Vallejo also urged the government to speed up its immunization program.
Earlier, OCTA urged the government to prioritize the vaccination rollout in the National Capital Region (NCR), which is the epicenter of COVID-19 outbreak in the country.
They said the virus could not spread if about 7 million or 8 million Metro Manila residents, as well as those from nearby regions such as Calabarzon and Central Luzon, have already been vaccinated.
In a radio interview, Health Secretary Francisco Duque III said the authorities would “borrow” vaccines from health facilities in the provinces for use in Metro Manila hospitals that recored a high number of COVID-19 patients.
Duque said the vaccines will only be borrowed from hospitals with minimal reported uptake.
“I received a report that there are hospitals with low uptake of vaccines,” he said, noting that some like AstraZeneca would expire in three months.
“Why not borrow [the vaccines] first and bring it where it is needed? We have been doing this before,” Duque added.
Duque said this was no different from health personnel being reassigned to hospitals that are facing emergency situations and in dire need of additional manpower.
“We really do this. It’s part of management intervention,” he said.
On Friday, the Palace said President Rodrigo Duterte approved the recommendation to use all available AstraZeneca COVID-19 vaccines in the country as the first doses for health care workers, instead of holding some in reserve for second shots.
Presidential spokesman Harry Roque made the announcement days after Duque and vaccine czar Carlito Galvez Jr. made the recommendation to protect as many medical frontliners as possible against the deadly disease.
Roque said the government will use all the available 525,600 AstraZeneca vaccines donated by the World Health Organization-led COVAX facility as first doses instead of setting aside some doses for the second shots.

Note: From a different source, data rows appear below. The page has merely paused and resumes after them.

(* ===== verification/Snapshot.v ===== *)
(** The tracker of live snapshots (src/db/snapshot.cc): a counted set of
    sequence numbers whose least element bounds what compaction may drop. *)
From S2P Require Import Prelude InternalKey.

(** [std::map<SequenceNumber, std::size_t>] in key order. *)
Definition SnapshotTracker := list (Z * Z).

Definition newSnapshotTracker : SnapshotTracker := [].

(** [++counts_[sequence]]. *)
Fixpoint tracker_add (sequence : Z) (counts : SnapshotTracker) : SnapshotTracker :=
  match counts with
  | [] => [(sequence, 1)]
  | (s, n) :: rest =>
      if sequence <? s then (sequence, 1) :: counts
      else if sequence =? s then (s, wrap64 (n + 1)) :: rest
      else (s, n) :: tracker_add sequence rest
  end.

(** [find], the two assertions, and the decrement that erases at zero. *)
Fixpoint tracker_remove (sequence : Z) (counts : SnapshotTracker) : option SnapshotTracker :=
  match counts with
  | [] => None
  | (s, n) :: rest =>
      if sequence =? s then
        _ ← assert_that (0 <? n);
        if n - 1 =? 0 then Some rest else Some ((s, n - 1) :: rest)
      else rest ← tracker_remove sequence rest; Some ((s, n) :: rest)
  end.

Definition oldest (counts : SnapshotTracker) (fallback : Z) : Z :=
  match counts with [] => fallback | (s, _) :: _ => s end.

(** ** The tracker as a bag of live snapshots *)

Definition occurrences (s : Z) (live : list Z) : Z := len (filter (fun x => x = s) live).

Fixpoint count_of (s : Z) (counts : SnapshotTracker) : Z :=
  match counts with
  | [] => 0
  | (s', n) :: rest => if s =? s' then n else count_of s rest
  end.

Record tracks (counts : SnapshotTracker) (live : list Z) : Prop := {
  tr_sorted : StronglySorted (fun a b : Z * Z => a.1 < b.1) counts;
  tr_positive : Forall (fun c : Z * Z => 0 < c.2) counts;
  tr_counts : forall s, count_of s counts = occurrences s live;
}.

Lemma occurrences_cons s x live : occurrences s (x :: live) = (if x =? s then 1 else 0) + occurrences s live.
Proof.
  unfold occurrences. rewrite filter_cons. destruct (Z.eqb_spec x s); [rewrite decide_True by done; llia|by rewrite decide_False].
Qed.

Lemma occurrences_range s live : 0 <= occurrences s live <= len live.
Proof. unfold occurrences, len. pose proof (length_filter (fun x => x = s) live). lia. Qed.

Lemma occurrences_elem s live : 0 < occurrences s live <-> s ∈ live.
Proof.
  induction live as [|x live IH]; [split; [done|set_solver]|]. rewrite occurrences_cons, elem_of_cons, <- IH.
  pose proof (occurrences_range s live). destruct (Z.eqb_spec x s); split; intros; (tauto || lia || naive_solver lia).
Qed.

Lemma occurrences_perm s live live' : live ≡ₚ live' -> occurrences s live = occurrences s live'.
Proof. intros Hp. unfold occurrences, len. by rewrite Hp. Qed.

Lemma count_of_below s counts : Forall (fun c : Z * Z => s < c.1) counts -> count_of s counts = 0.
Proof. induction 1 as [|[s' n] counts Hs _ IH]; simpl in *; [done|]. by destruct (Z.eqb_spec s s'); [lia|]. Qed.

Lemma count_of_in s counts : 0 < count_of s counts -> exists n, (s, n) ∈ counts.
Proof.
  induction counts as [|[s' n] counts IH]; simpl; [lia|]. destruct (Z.eqb_spec s s') as [<-|]; intros Hc; [exists n; set_solver|].
  destruct (IH Hc) as [m Hm]. exists m. set_solver.
Qed.

Lemma tracker_add_spec counts seq :
  StronglySorted (fun a b : Z * Z => a.1 < b.1) counts -> Forall (fun c : Z * Z => 0 < c.2) counts ->
  count_of seq counts < kUint64Max ->
  StronglySorted (fun a b : Z * Z => a.1 < b.1) (tracker_add seq counts) /\
  Forall (fun c : Z * Z => 0 < c.2) (tracker_add seq counts) /\
  (forall s, count_of s (tracker_add seq counts) = count_of s counts + (if s =? seq then 1 else 0)) /\
  (forall b, b < seq -> Forall (fun c : Z * Z => b < c.1) counts -> Forall (fun c : Z * Z => b < c.1) (tracker_add seq counts)).
Proof.
  intros Hs Hp. induction Hs as [|[s0 n] counts Hs IH Hlt]; intros Hc.
  { simpl. split_and!; [repeat constructor|by repeat constructor| |intros; by repeat constructor]. intros s. by destruct (s =? seq). }
  apply Forall_cons_iff in Hp as [Hn Hp]. simpl in Hc, Hn, Hlt |- *.
  destruct (Z.ltb_spec seq s0); [|destruct (Z.eqb_spec seq s0) as [->|]].
  - split_and!.
    + constructor; [by constructor|]. constructor; [done|]. eapply Forall_impl; [|exact Hlt]. simpl. lia.
    + constructor; [done|by constructor].
    + intros s. simpl. destruct (Z.eqb_spec s seq) as [->|]; [|lia]. destruct (Z.eqb_spec seq s0); [lia|].
      rewrite count_of_below; [lia|]. eapply Forall_impl; [|exact Hlt]. simpl. lia.
    + intros b Hb Hall. by constructor.
  - rewrite wrap64_small by (unfold kUint64Max in *; lia). split_and!.
    + by constructor.
    + constructor; [simpl; lia|done].
    + intros s. simpl. destruct (s =? s0); lia.
    + intros b Hb Hall. apply Forall_cons_iff in Hall as [? ?]. by constructor.
  - destruct IH as (IH1 & IH2 & IH3 & IH4); [done|done|]. split_and!.
    + constructor; [done|]. apply IH4; [simpl; lia|done].
    + by constructor.
    + intros s. simpl. destruct (Z.eqb_spec s s0); [|apply IH3]. destruct (Z.eqb_spec s seq); lia.
    + intros b Hb Hall. apply Forall_cons_iff in Hall as [? ?]. constructor; [done|]. by apply IH4.
Qed.

Lemma tracker_remove_spec counts seq :
  StronglySorted (fun a b : Z * Z => a.1 < b.1) counts -> Forall (fun c : Z * Z => 0 < c.2) counts ->
  0 < count_of seq counts ->
  exists counts', tracker_remove seq counts = Some counts' /\ sublist (map fst counts') (map fst counts) /\
  Forall (fun c : Z * Z => 0 < c.2) counts' /\ StronglySorted (fun a b : Z * Z => a.1 < b.1) counts' /\
  forall s, count_of s counts' = count_of s counts - (if s =? seq then 1 else 0).
Proof.
  intros Hs Hp. induction Hs as [|[s0 n] counts Hs IH Hlt]; intros Hc; [done|].
  apply Forall_cons_iff in Hp as [Hn Hp]. simpl in Hc, Hn, Hlt |- *. destruct (Z.eqb_spec seq s0) as [->|].
  - unfold assert_that. destruct (Z.ltb_spec 0 n); [|lia]. cbn [mbind option_bind].
    destruct (Z.eqb_spec (n - 1) 0); eexists; (split; [done|]); simpl.
    + split_and!; [by apply sublist_cons|done|done|]. intros s. destruct (Z.eqb_spec s s0) as [->|]; [|lia].
      rewrite count_of_below by done. lia.
    + split_and!; [done|constructor; [simpl; lia|done]|by constructor|]. intros s. simpl. destruct (s =? s0); lia.
  - destruct IH as (counts' & -> & Hsub & Hp' & Hs' & Hcnt); [done|done|]. cbn [mbind option_bind].
    eexists. split; [done|]. simpl. split_and!; [by apply sublist_skip|by constructor| |].
    + constructor; [done|]. rewrite Forall_elem. intros c Hin. apply (list_elem_of_fmap_2 fst) in Hin.
      apply (elem_of_sublist _ (map fst counts)) in Hin; [|done]. change (map fst counts) with (fst <$> counts) in Hin.
      apply list_elem_of_fmap in Hin as (c' & -> & Hc'). rewrite Forall_elem in Hlt. by apply Hlt.
    + intros s. simpl. destruct (Z.eqb_spec s s0); [|apply Hcnt]. destruct (Z.eqb_spec s seq); lia.
Qed.

(** Histories of the tracker: snapshots taken and released in any order. *)
Inductive tracker_run : SnapshotTracker -> list Z -> Prop :=
  | tracker_new : tracker_run newSnapshotTracker []
  | tracker_take counts live seq :
      tracker_run counts live -> len live < kUint64Max -> tracker_run (tracker_add seq counts) (seq :: live)
  | tracker_release counts live live' seq counts' :
      tracker_run counts live -> live ≡ₚ seq :: live' -> tracker_remove seq counts = Some counts' ->
      tracker_run counts' live'.

Lemma tracks_new : tracks newSnapshotTracker [].
Proof. split; [constructor|constructor|done]. Qed.

Lemma tracks_add counts live seq : tracks counts live -> count_of seq counts < kUint64Max -> tracks (tracker_add seq counts) (seq :: live).
Proof.
  intros [Hs Hp Hc] Hlt. destruct (tracker_add_spec counts seq Hs Hp Hlt) as (? & ? & Hcnt & _).
  split; [done|done|]. intros s. rewrite Hcnt, Hc, occurrences_cons. rewrite (Z.eqb_sym seq s). lia.
Qed.

(** A live snapshot can be released. *)
Lemma tracks_removable counts live seq : tracks counts live -> seq ∈ live -> is_Some (tracker_remove seq counts).
Proof.
  intros [Hs Hp Hc] Hin. destruct (tracker_remove_spec counts seq Hs Hp) as (c & -> & _); [|by eexists]. rewrite Hc. by apply occurrences_elem.
Qed.

(** What can be released is live. *)
Lemma tracks_remove counts live seq counts' : tracks counts live -> tracker_remove seq counts = Some counts' ->
  exists live', live ≡ₚ seq :: live'.
Proof.
  intros [Hs Hp Hc] Hr. assert (seq ∈ live) as (l & r & ->)%list_elem_of_split.
  { apply occurrences_elem. rewrite <- Hc. clear Hs Hc. revert counts' Hr.
    induction counts as [|[s n] counts IH]; intros counts' Hr; [done|]. simpl in *. apply Forall_cons_iff in Hp as [? Hp].
    destruct (seq =? s); [done|]. apply bind_Some in Hr as (c & Hc & _). by eapply IH. }
  exists (l ++ r). by rewrite Permutation_middle.
Qed.

Lemma tracks_release counts live live' seq counts' : tracks counts live -> live ≡ₚ seq :: live' -> tracker_remove seq counts = Some counts' ->
  tracks counts' live'.
Proof.
  intros [Hs Hp Hc] Hperm Hr. assert (0 < count_of seq counts) as Hpos by (rewrite Hc; apply occurrences_elem; rewrite Hperm; set_solver).
  destruct (tracker_remove_spec counts seq Hs Hp Hpos) as (c & Hc' & _ & ? & ? & Hcnt). simplify_eq.
  split; [done|done|]. intros s. rewrite Hcnt, Hc, (occurrences_perm s _ _ Hperm), occurrences_cons, (Z.eqb_sym seq s). lia.
Qed.

Lemma tracks_oldest counts live fallback : tracks counts live ->
  (live = [] -> oldest counts fallback = fallback) /\
  (live <> [] -> oldest counts fallback ∈ live /\ forall s, s ∈ live -> oldest counts fallback <= s).
Proof.
  intros [Hs Hp Hc]. split.
  - intros ->. destruct counts as [|[s n] counts]; [done|]. specialize (Hc s). simpl in Hc. rewrite Z.eqb_refl in Hc.
    apply Forall_cons_iff in Hp as [Hn _]. simpl in Hn. change (occurrences s []) with 0 in Hc. lia.
  - intros Hne. destruct counts as [|[s n] counts].
    { destruct live as [|x live]; [done|]. specialize (Hc x). simpl in Hc. rewrite occurrences_cons, Z.eqb_refl in Hc.
      pose proof (occurrences_range x live). lia. }
    simpl. apply Forall_cons_iff in Hp as [Hn _]. simpl in Hn. split.
    + apply occurrences_elem. rewrite <- Hc. simpl. by rewrite Z.eqb_refl.
    + intros x Hx. apply occurrences_elem in Hx. rewrite <- Hc in Hx. apply count_of_in in Hx as [m Hm].
      apply elem_of_cons in Hm as [Hm|Hm]; [by simplify_eq|]. inversion Hs as [|? ? _ Hlt]; subst. rewrite Forall_elem in Hlt.
      specialize (Hlt _ Hm). simpl in Hlt. lia.
Qed.

Lemma tracker_run_tracks counts live : tracker_run counts live -> tracks counts live.
Proof.
  induction 1 as [|counts live seq _ Ht Hlen|counts live live' seq counts' _ Ht Hperm Hr]; [apply tracks_new| |by eapply tracks_release].
  apply tracks_add; [done|]. rewrite (tr_counts _ _ Ht). pose proof (occurrences_range seq live). lia.
Qed.

(** C33. The snapshot tracker: after any history of taking and releasing
    snapshots, releasing any live one succeeds, and [oldest] is a lower bound
    of the live snapshots that is itself live, or the fallback when there are
    none. *)
Theorem snapshot_tracker_oldest counts live fallback :
  tracker_run counts live ->
  (forall s, s ∈ live -> is_Some (tracker_remove s counts)) /\
  (live = [] -> oldest counts fallback = fallback) /\
  (live <> [] -> oldest counts fallback ∈ live /\ forall s, s ∈ live -> oldest counts fallback <= s).
Proof.
  intros Ht%tracker_run_tracks. split; [|by apply tracks_oldest]. intros s. by apply tracks_removable.
Qed.

Lemma snapshot_tracker_oldest_witness :
  (forall s, s ∈ [9; 4] -> is_Some (tracker_remove s [(4, 1); (9, 1)])) /\
  ([9; 4] = [] -> oldest [(4, 1); (9, 1)] 12 = 12) /\
  ([9; 4] <> [] -> oldest [(4, 1); (9, 1)] 12 ∈ [9; 4] /\ forall s, s ∈ [9; 4] -> oldest [(4, 1); (9, 1)] 12 <= s).
Proof.
  apply (snapshot_tracker_oldest [(4, 1); (9, 1)] [9; 4] 12).
  apply (tracker_release [(4, 2); (9, 1)] [4; 9; 4] [9; 4] 4); [|done|done].
  apply (tracker_take [(4, 1); (9, 1)] [9; 4] 4); [|done].
  apply (tracker_take [(4, 1)] [4] 9); [|done]. apply (tracker_take [] [] 4); [constructor|done].
Defined.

The vaccine is administered in two doses, with the interval between doses at 12 weeks or three months.
On Monday, Duque and Galvez recommended to President Duterte to allow the use of all AstraZeneca vaccines as first-dose shots for health care workers. The President, however, was worried that the second dose might not arrive on time.
But Duque assured the President that the interval between the two doses of AstraZeneca vaccines was 12 weeks. He also stressed the need to use the vaccines because of their relatively short shelf life of three months.
Also on Friday, the Makabayan bloc in the House of Representatives slammed what it described as the government’s “slow and inefficient” pandemic response.
“With the country still mainly relying on donated COVID vaccines, despite the billions of pesos already borrowed for the inoculation program, ordinary Filipinos then cannot be blamed [for] judging the Duterte administration’s pandemic response as criminally inept, incompetent and an agony for the people,” the group said in joint statement read at a news conference.
The bloc composed of Reps. Carlos Isagani Zarate, Ferdinand Gaite and Eufemia Cullamat of Bayan Muna; Arlene Brosas of Gabriela; and France Castro of ACT Teachers, cited the need for Congress to review RA 11525 or the COVID-19 Vaccination Program Act of 2021 for its inability to address “the actual situation of the ongoing problematic COVID vaccination in the country.”